Segment Open

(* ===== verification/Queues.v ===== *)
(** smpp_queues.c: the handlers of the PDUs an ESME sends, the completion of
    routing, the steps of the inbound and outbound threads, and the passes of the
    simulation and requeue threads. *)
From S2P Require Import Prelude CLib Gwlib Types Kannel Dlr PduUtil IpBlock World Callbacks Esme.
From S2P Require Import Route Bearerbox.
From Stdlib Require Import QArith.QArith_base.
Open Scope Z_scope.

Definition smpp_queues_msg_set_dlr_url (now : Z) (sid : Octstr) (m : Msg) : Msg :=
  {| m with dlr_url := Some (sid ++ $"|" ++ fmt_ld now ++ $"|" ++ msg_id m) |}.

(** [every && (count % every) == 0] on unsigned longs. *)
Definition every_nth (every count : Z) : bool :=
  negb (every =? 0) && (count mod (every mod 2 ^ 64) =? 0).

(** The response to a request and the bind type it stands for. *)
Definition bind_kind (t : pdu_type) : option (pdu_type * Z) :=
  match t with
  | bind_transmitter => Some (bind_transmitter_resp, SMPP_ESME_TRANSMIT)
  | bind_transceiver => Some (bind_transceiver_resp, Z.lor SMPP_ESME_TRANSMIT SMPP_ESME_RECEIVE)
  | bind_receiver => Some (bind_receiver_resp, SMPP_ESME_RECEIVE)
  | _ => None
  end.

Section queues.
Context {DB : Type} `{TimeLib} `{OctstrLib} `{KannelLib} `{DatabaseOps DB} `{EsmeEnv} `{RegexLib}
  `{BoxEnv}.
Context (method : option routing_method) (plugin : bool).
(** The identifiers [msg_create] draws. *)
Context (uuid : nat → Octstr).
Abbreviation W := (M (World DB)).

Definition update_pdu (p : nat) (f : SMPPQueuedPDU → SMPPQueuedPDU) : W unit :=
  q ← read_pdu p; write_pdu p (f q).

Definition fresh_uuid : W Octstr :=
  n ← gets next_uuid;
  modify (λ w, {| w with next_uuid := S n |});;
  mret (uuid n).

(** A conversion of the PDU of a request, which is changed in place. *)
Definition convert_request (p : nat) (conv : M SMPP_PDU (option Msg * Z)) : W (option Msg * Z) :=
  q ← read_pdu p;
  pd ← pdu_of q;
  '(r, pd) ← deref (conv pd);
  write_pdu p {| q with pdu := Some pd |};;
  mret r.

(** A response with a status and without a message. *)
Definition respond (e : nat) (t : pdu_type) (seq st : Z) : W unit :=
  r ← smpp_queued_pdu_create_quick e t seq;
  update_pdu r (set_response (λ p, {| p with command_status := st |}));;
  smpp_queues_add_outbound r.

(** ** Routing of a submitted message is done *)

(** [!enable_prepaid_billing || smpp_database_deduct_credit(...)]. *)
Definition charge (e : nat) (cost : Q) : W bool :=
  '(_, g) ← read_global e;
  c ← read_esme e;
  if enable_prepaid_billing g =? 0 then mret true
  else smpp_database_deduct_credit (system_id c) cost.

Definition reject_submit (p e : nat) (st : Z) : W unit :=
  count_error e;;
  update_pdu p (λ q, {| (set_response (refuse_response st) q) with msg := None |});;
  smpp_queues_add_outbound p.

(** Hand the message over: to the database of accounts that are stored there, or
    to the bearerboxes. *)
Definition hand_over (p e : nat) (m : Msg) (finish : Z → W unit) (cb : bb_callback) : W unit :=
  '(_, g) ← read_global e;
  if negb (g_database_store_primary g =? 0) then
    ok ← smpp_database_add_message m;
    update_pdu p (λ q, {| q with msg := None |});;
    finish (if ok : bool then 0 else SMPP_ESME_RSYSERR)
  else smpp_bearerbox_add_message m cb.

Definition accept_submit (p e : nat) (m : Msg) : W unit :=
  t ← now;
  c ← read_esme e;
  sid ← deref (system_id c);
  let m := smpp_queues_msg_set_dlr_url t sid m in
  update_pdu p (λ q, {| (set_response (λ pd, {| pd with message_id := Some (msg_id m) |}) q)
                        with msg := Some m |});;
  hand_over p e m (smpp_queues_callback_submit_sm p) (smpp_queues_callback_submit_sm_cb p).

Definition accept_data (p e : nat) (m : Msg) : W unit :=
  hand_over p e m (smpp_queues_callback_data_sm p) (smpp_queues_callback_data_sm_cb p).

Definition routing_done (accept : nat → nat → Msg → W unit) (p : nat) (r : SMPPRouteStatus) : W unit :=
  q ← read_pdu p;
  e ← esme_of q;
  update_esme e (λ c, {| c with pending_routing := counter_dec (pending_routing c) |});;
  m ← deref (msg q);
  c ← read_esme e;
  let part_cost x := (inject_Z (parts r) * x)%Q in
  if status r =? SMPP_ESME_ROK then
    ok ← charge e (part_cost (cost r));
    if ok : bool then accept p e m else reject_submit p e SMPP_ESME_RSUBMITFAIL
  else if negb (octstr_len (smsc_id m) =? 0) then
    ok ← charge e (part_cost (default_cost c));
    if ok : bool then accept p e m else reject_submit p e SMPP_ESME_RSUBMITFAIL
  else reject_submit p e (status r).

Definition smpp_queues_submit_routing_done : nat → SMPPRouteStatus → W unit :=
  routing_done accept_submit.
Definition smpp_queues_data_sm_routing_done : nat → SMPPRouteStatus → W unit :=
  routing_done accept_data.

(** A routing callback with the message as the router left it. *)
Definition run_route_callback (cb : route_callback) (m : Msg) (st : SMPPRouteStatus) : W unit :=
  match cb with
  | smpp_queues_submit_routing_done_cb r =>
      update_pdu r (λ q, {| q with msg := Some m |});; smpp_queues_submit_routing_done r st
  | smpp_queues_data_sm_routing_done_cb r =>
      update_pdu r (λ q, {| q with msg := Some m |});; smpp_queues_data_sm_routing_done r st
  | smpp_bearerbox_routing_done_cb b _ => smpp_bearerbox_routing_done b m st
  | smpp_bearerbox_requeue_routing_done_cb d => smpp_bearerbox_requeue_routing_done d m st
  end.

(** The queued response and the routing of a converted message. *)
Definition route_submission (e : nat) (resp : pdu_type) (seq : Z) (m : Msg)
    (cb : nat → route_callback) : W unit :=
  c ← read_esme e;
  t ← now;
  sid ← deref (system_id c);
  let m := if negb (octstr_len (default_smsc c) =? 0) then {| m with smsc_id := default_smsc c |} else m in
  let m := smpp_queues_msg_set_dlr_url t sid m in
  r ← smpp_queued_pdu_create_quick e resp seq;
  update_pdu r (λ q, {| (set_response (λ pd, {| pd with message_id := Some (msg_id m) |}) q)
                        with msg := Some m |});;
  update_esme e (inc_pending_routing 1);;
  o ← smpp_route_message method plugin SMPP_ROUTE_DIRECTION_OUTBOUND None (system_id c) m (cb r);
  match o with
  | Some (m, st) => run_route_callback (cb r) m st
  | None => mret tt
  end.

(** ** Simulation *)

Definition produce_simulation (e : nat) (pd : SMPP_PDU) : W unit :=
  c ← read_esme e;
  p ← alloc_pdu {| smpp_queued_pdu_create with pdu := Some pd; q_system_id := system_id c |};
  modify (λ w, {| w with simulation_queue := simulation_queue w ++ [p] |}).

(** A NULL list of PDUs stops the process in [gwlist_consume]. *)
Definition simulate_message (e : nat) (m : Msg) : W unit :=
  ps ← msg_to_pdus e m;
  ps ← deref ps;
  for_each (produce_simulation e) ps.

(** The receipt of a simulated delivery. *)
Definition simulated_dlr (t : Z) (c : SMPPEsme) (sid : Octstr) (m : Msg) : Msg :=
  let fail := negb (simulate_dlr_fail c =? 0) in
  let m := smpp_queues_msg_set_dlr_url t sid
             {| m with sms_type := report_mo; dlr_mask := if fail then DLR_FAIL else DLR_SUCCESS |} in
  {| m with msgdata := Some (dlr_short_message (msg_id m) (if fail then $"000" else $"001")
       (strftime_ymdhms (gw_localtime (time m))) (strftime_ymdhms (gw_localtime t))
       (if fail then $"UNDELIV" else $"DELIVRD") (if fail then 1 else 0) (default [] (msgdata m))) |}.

Segment Closed

**Assigned task:** What are the lines above that hold the string "negb"? Copy them.

**Answer to the exercise:**
  negb (every =? 0) && (count mod (every mod 2 ^ 64) =? 0).
  if negb (g_database_store_primary g =? 0) then
  else if negb (octstr_len (smsc_id m) =? 0) then
  let m := if negb (octstr_len (default_smsc c) =? 0) then {| m with smsc_id := default_smsc c |} else m in
  let fail := negb (simulate_dlr_fail c =? 0) in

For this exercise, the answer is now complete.